## About this exercise
All of the data below needs to be set down again, exactly as shown.
#####
(** The merging loop, in place: [n] iterations left, the next at [readIndex];
    the result is the slice cut at the final [writeIndex]. *)
Fixpoint merge_loop (n readIndex writeIndex : nat) (bs : list FreeBlock) : list FreeBlock :=
  match n with
  | O => take writeIndex bs
  | S n =>
      match bs !! readIndex with
      | None => take writeIndex bs
      | Some currentBlock =>
          let copy :=
            let bs := if (writeIndex =? readIndex)%nat then bs
                      else <[writeIndex:=currentBlock]> bs in
            merge_loop n (S readIndex) (S writeIndex) bs in
          match writeIndex, bs !! (writeIndex - 1)%nat with
          | S w, Some prevBlock =>
              if u64 (Offset prevBlock + Size prevBlock) =? Offset currentBlock
              then merge_loop n (S readIndex) writeIndex
                     (<[w:=mkBlock (Offset prevBlock) (u64 (Size prevBlock + Size currentBlock))]> bs)
              else copy
          | _, _ => copy
          end
      end
  end.

Definition coalesceBlocks (bs : list FreeBlock) : list FreeBlock :=
  if (length bs <=? 1)%nat then bs
  else let bs := sort_blocks bs in merge_loop (length bs) 0 0 bs.

Definition AddBlock (offset size : Z) (fl : FreeList) : FreeList :=
  let newBlock := {| Offset := offset; Size := size |} in
  let insertIndex := insert_index offset 0 0 (blocks fl) in
  let bs := take insertIndex (blocks fl) ++ newBlock :: drop insertIndex (blocks fl) in
  {| blocks := coalesceBlocks bs |}.

(** First fit. *)
Fixpoint allocate (size : Z) (bs : list FreeBlock) : option (Z * list FreeBlock) :=
  match bs with
  | [] => None
  | block :: rest =>
      if size <=? Size block then
        if Size block =? size then Some (Offset block, rest)
        else Some (Offset block,
                   mkBlock (u64 (Offset block + size)) (u64 (Size block - size)) :: rest)
      else (λ r, (r.1, block :: r.2)) <$> allocate size rest
  end.

Definition AllocateSpace (size : Z) (fl : FreeList) : FreeList * option Z :=
  match allocate size (blocks fl) with
  | Some (offset, bs) => ({| blocks := bs |}, Some offset)
  | None => (fl, None)
  end.

Definition GetBlocks (fl : FreeList) : list FreeBlock := blocks fl.

Definition GetTotalFreeSpace (fl : FreeList) : Z :=
  fold_left (λ total block, u64 (total + Size block)) (blocks fl) 0.

Definition Clear (fl : FreeList) : FreeList := {| blocks := [] |}.

(** The free list's own table of record sizes. *)
Definition isVariableLength (typeTag : byte) : bool :=
  bool_decide (typeTag ∈ [TypeText; TypePicture; TypeProcedure; TypeWatcher; TypeEmbed]).

Definition getFixedTypeSize (typeTag : byte) : Z :=
  if bool_decide (typeTag = TypeNumber) then 8
  else if bool_decide (typeTag = TypeTime) then 9
  else if bool_decide (typeTag = TypeMoney) then 12
  else if bool_decide (typeTag = TypeReference) then 8
  else if bool_decide (typeTag ∈ [TypeNothing; TypeAnything]) then 0
  else if bool_decide (typeTag = TypeUnknown) then 0
  else 0.

(** [file.Read(buf); if err != nil || n != len(buf)]. *)
Definition read_full (f : file) (offset n : Z) (msg : string) : res (list byte) :=
  match read_at f offset n with
  | Ok (data, k) => if k =? n then Ok data else Err msg
  | Err _ => Err msg
  | Panic e => Panic e
  end.

Definition determineTombstoneSize (f : file) (offset : Z) : res Z :=
  seek offset ≫= λ _,
  read_full f offset 2 "failed to read tombstone header" ≫= λ header,
  let typeTag := default Byte.x00 (header !! 1%nat) in
  if isVariableLength typeTag then
    read_full f (offset + 2) 4 "failed to read tombstone length" ≫= λ lengthBytes,
    Ok (u64 (2 + (4 + unle lengthBytes)))
  else Ok (u64 (2 + getFixedTypeSize typeTag)).

Definition determineValueSize (f : file) (offset : Z) : res Z := determineTombstoneSize f offset.

(** The scan: blocks found so far and the error that ended it, if any; [None]
    when [fuel] iterations do not reach its end. *)
Fixpoint scan (fuel : nat) (f : file) (offset : Z) (bs : list FreeBlock) :
  option (list FreeBlock * res unit) :=
  if fsize f <=? offset then Some (bs, Ok tt) else
  match fuel with
  | O => None
  | S fuel =>
      match wrap_res "seek failed" (seek offset) ≫= λ _,
            wrap_res "failed to read sentinel" (read_at f offset 1) with
      | Ok (sentinel, n) =>
          if n =? 0 then Some (bs, Ok tt) else
          let sentinel := default Byte.x00 (sentinel !! 0%nat) in
          if bool_decide (sentinel = SentinelTombstone) then
            match wrap_res "failed to determine tombstone size" (determineTombstoneSize f offset) with
            | Ok recordSize =>
                scan fuel f (i64 (offset + i64 recordSize)) (bs ++ [mkBlock (u64 offset) recordSize])
            | Err e => Some (bs, Err e)
            | Panic e => Some (bs, Panic e)
            end
          else if bool_decide (sentinel = SentinelValue) then
            match wrap_res "failed to determine value size" (determineValueSize f offset) with
            | Ok recordSize => scan fuel f (i64 (offset + i64 recordSize)) bs
            | Err e => Some (bs, Err e)
            | Panic e => Some (bs, Panic e)
            end
          else Some (bs, Ok tt)
      | Err e => Some (bs, Err e)
      | Panic e => Some (bs, Panic e)
      end
  end.

(** On an error the blocks found so far stay, without coalescing. *)
Definition RebuildFromFile (fuel : nat) (f : file) : option (FreeList * res unit) :=
  (λ '(bs, r), match r with
     | Ok _ => ({| blocks := coalesceBlocks bs |}, r)
     | _ => ({| blocks := bs |}, r)
     end) <$> scan fuel f 0 [].

(** ** Abstract view *)

Definition block_end (blk : FreeBlock) : Z := Offset blk + Size blk.

Definition block_ok (blk : FreeBlock) : Prop :=
  0 ≤ Offset blk ∧ 0 < Size blk ∧ block_end blk < 2 ^ 64.

(** Sorted, and no two blocks touch. *)
Definition gap (x y : FreeBlock) : Prop := block_end x < Offset y.

Definition wf (fl : FreeList) : Prop :=
  Forall block_ok (blocks fl) ∧ StronglySorted gap (blocks fl).

Definition in_block (x : Z) (blk : FreeBlock) : Prop := Offset blk ≤ x < block_end blk.

(** The free bytes. *)
Definition free (fl : FreeList) (x : Z) : Prop := Exists (in_block x) (blocks fl).

Definition total (bs : list FreeBlock) : Z := foldr (λ blk t, Size blk + t) 0 bs.

(** ** Lemmas: sorting and coalescing *)

Lemma insert_index_spec o i bs : insert_index o i i bs = (i + insert_index o 0 0 bs)%nat.
Proof.
  revert i. induction bs as [|y bs IH]; intros i; cbn [insert_index]; [lia|].
  case_match; [lia|]. rewrite !(Nat.add_comm _ 1). cbn [Nat.add]. rewrite IH, (IH 1%nat). lia.
Qed.

Lemma insert_at_index new bs :
  take (insert_index (Offset new) 0 0 bs) bs ++ new :: drop (insert_index (Offset new) 0 0 bs) bs =
  insert_sorted new bs.
Proof.
  induction bs as [|y bs IH]; [done|]. cbn [insert_index insert_sorted].
  case_match; [done|]. rewrite (insert_index_spec _ 1%nat). cbn. by rewrite IH.
Qed.

Lemma insert_sorted_perm x bs : insert_sorted x bs ≡ₚ x :: bs.
Proof.
  induction bs as [|y bs IH]; [done|]. cbn. case_match; [done|].
  rewrite IH. apply Permutation_swap.
Qed.

Lemma insert_sorted_last x bs : Forall (λ y, Offset y < Offset x) bs → insert_sorted x bs = bs ++ [x].
Proof.
  induction 1 as [|y bs Hy _ IH]; [done|]. cbn.
  rewrite (proj2 (Z.ltb_ge _ _)), IH by lia. done.
Qed.

Definition lt_offset (x y : FreeBlock) : Prop := Offset x < Offset y.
#####
## Problem solution
(** The merging loop, in place: [n] iterations left, the next at [readIndex];
    the result is the slice cut at the final [writeIndex]. *)
Fixpoint merge_loop (n readIndex writeIndex : nat) (bs : list FreeBlock) : list FreeBlock :=
  match n with
  | O => take writeIndex bs
  | S n =>
      match bs !! readIndex with
      | None => take writeIndex bs
      | Some currentBlock =>
          let copy :=
            let bs := if (writeIndex =? readIndex)%nat then bs
                      else <[writeIndex:=currentBlock]> bs in
            merge_loop n (S readIndex) (S writeIndex) bs in
          match writeIndex, bs !! (writeIndex - 1)%nat with
          | S w, Some prevBlock =>
              if u64 (Offset prevBlock + Size prevBlock) =? Offset currentBlock
              then merge_loop n (S readIndex) writeIndex
                     (<[w:=mkBlock (Offset prevBlock) (u64 (Size prevBlock + Size currentBlock))]> bs)
              else copy
          | _, _ => copy
          end
      end
  end.

Definition coalesceBlocks (bs : list FreeBlock) : list FreeBlock :=
  if (length bs <=? 1)%nat then bs
  else let bs := sort_blocks bs in merge_loop (length bs) 0 0 bs.

Definition AddBlock (offset size : Z) (fl : FreeList) : FreeList :=
  let newBlock := {| Offset := offset; Size := size |} in
  let insertIndex := insert_index offset 0 0 (blocks fl) in
  let bs := take insertIndex (blocks fl) ++ newBlock :: drop insertIndex (blocks fl) in
  {| blocks := coalesceBlocks bs |}.

(** First fit. *)
Fixpoint allocate (size : Z) (bs : list FreeBlock) : option (Z * list FreeBlock) :=
  match bs with
  | [] => None
  | block :: rest =>
      if size <=? Size block then
        if Size block =? size then Some (Offset block, rest)
        else Some (Offset block,
                   mkBlock (u64 (Offset block + size)) (u64 (Size block - size)) :: rest)
      else (λ r, (r.1, block :: r.2)) <$> allocate size rest
  end.

Definition AllocateSpace (size : Z) (fl : FreeList) : FreeList * option Z :=
  match allocate size (blocks fl) with
  | Some (offset, bs) => ({| blocks := bs |}, Some offset)
  | None => (fl, None)
  end.

Definition GetBlocks (fl : FreeList) : list FreeBlock := blocks fl.

Definition GetTotalFreeSpace (fl : FreeList) : Z :=
  fold_left (λ total block, u64 (total + Size block)) (blocks fl) 0.

Definition Clear (fl : FreeList) : FreeList := {| blocks := [] |}.

(** The free list's own table of record sizes. *)
Definition isVariableLength (typeTag : byte) : bool :=
  bool_decide (typeTag ∈ [TypeText; TypePicture; TypeProcedure; TypeWatcher; TypeEmbed]).

Definition getFixedTypeSize (typeTag : byte) : Z :=
  if bool_decide (typeTag = TypeNumber) then 8
  else if bool_decide (typeTag = TypeTime) then 9
  else if bool_decide (typeTag = TypeMoney) then 12
  else if bool_decide (typeTag = TypeReference) then 8
  else if bool_decide (typeTag ∈ [TypeNothing; TypeAnything]) then 0
  else if bool_decide (typeTag = TypeUnknown) then 0
  else 0.

(** [file.Read(buf); if err != nil || n != len(buf)]. *)
Definition read_full (f : file) (offset n : Z) (msg : string) : res (list byte) :=
  match read_at f offset n with
  | Ok (data, k) => if k =? n then Ok data else Err msg
  | Err _ => Err msg
  | Panic e => Panic e
  end.

Definition determineTombstoneSize (f : file) (offset : Z) : res Z :=
  seek offset ≫= λ _,
  read_full f offset 2 "failed to read tombstone header" ≫= λ header,
  let typeTag := default Byte.x00 (header !! 1%nat) in
  if isVariableLength typeTag then
    read_full f (offset + 2) 4 "failed to read tombstone length" ≫= λ lengthBytes,
    Ok (u64 (2 + (4 + unle lengthBytes)))
  else Ok (u64 (2 + getFixedTypeSize typeTag)).

Definition determineValueSize (f : file) (offset : Z) : res Z := determineTombstoneSize f offset.

(** The scan: blocks found so far and the error that ended it, if any; [None]
    when [fuel] iterations do not reach its end. *)
Fixpoint scan (fuel : nat) (f : file) (offset : Z) (bs : list FreeBlock) :
  option (list FreeBlock * res unit) :=
  if fsize f <=? offset then Some (bs, Ok tt) else
  match fuel with
  | O => None
  | S fuel =>
      match wrap_res "seek failed" (seek offset) ≫= λ _,
            wrap_res "failed to read sentinel" (read_at f offset 1) with
      | Ok (sentinel, n) =>
          if n =? 0 then Some (bs, Ok tt) else
          let sentinel := default Byte.x00 (sentinel !! 0%nat) in
          if bool_decide (sentinel = SentinelTombstone) then
            match wrap_res "failed to determine tombstone size" (determineTombstoneSize f offset) with
            | Ok recordSize =>
                scan fuel f (i64 (offset + i64 recordSize)) (bs ++ [mkBlock (u64 offset) recordSize])
            | Err e => Some (bs, Err e)
            | Panic e => Some (bs, Panic e)
            end
          else if bool_decide (sentinel = SentinelValue) then
            match wrap_res "failed to determine value size" (determineValueSize f offset) with
            | Ok recordSize => scan fuel f (i64 (offset + i64 recordSize)) bs
            | Err e => Some (bs, Err e)
            | Panic e => Some (bs, Panic e)
            end
          else Some (bs, Ok tt)
      | Err e => Some (bs, Err e)
      | Panic e => Some (bs, Panic e)
      end
  end.

(** On an error the blocks found so far stay, without coalescing. *)
Definition RebuildFromFile (fuel : nat) (f : file) : option (FreeList * res unit) :=
  (λ '(bs, r), match r with
     | Ok _ => ({| blocks := coalesceBlocks bs |}, r)
     | _ => ({| blocks := bs |}, r)
     end) <$> scan fuel f 0 [].

(** ** Abstract view *)

Definition block_end (blk : FreeBlock) : Z := Offset blk + Size blk.

Definition block_ok (blk : FreeBlock) : Prop :=
  0 ≤ Offset blk ∧ 0 < Size blk ∧ block_end blk < 2 ^ 64.

(** Sorted, and no two blocks touch. *)
Definition gap (x y : FreeBlock) : Prop := block_end x < Offset y.

Definition wf (fl : FreeList) : Prop :=
  Forall block_ok (blocks fl) ∧ StronglySorted gap (blocks fl).

Definition in_block (x : Z) (blk : FreeBlock) : Prop := Offset blk ≤ x < block_end blk.

(** The free bytes. *)
Definition free (fl : FreeList) (x : Z) : Prop := Exists (in_block x) (blocks fl).

Definition total (bs : list FreeBlock) : Z := foldr (λ blk t, Size blk + t) 0 bs.

(** ** Lemmas: sorting and coalescing *)

Lemma insert_index_spec o i bs : insert_index o i i bs = (i + insert_index o 0 0 bs)%nat.
Proof.
  revert i. induction bs as [|y bs IH]; intros i; cbn [insert_index]; [lia|].
  case_match; [lia|]. rewrite !(Nat.add_comm _ 1). cbn [Nat.add]. rewrite IH, (IH 1%nat). lia.
Qed.

Lemma insert_at_index new bs :
  take (insert_index (Offset new) 0 0 bs) bs ++ new :: drop (insert_index (Offset new) 0 0 bs) bs =
  insert_sorted new bs.
Proof.
  induction bs as [|y bs IH]; [done|]. cbn [insert_index insert_sorted].
  case_match; [done|]. rewrite (insert_index_spec _ 1%nat). cbn. by rewrite IH.
Qed.

Lemma insert_sorted_perm x bs : insert_sorted x bs ≡ₚ x :: bs.
Proof.
  induction bs as [|y bs IH]; [done|]. cbn. case_match; [done|].
  rewrite IH. apply Permutation_swap.
Qed.

Lemma insert_sorted_last x bs : Forall (λ y, Offset y < Offset x) bs → insert_sorted x bs = bs ++ [x].
Proof.
  induction 1 as [|y bs Hy _ IH]; [done|]. cbn.
  rewrite (proj2 (Z.ltb_ge _ _)), IH by lia. done.
Qed.

Definition lt_offset (x y : FreeBlock) : Prop := Offset x < Offset y.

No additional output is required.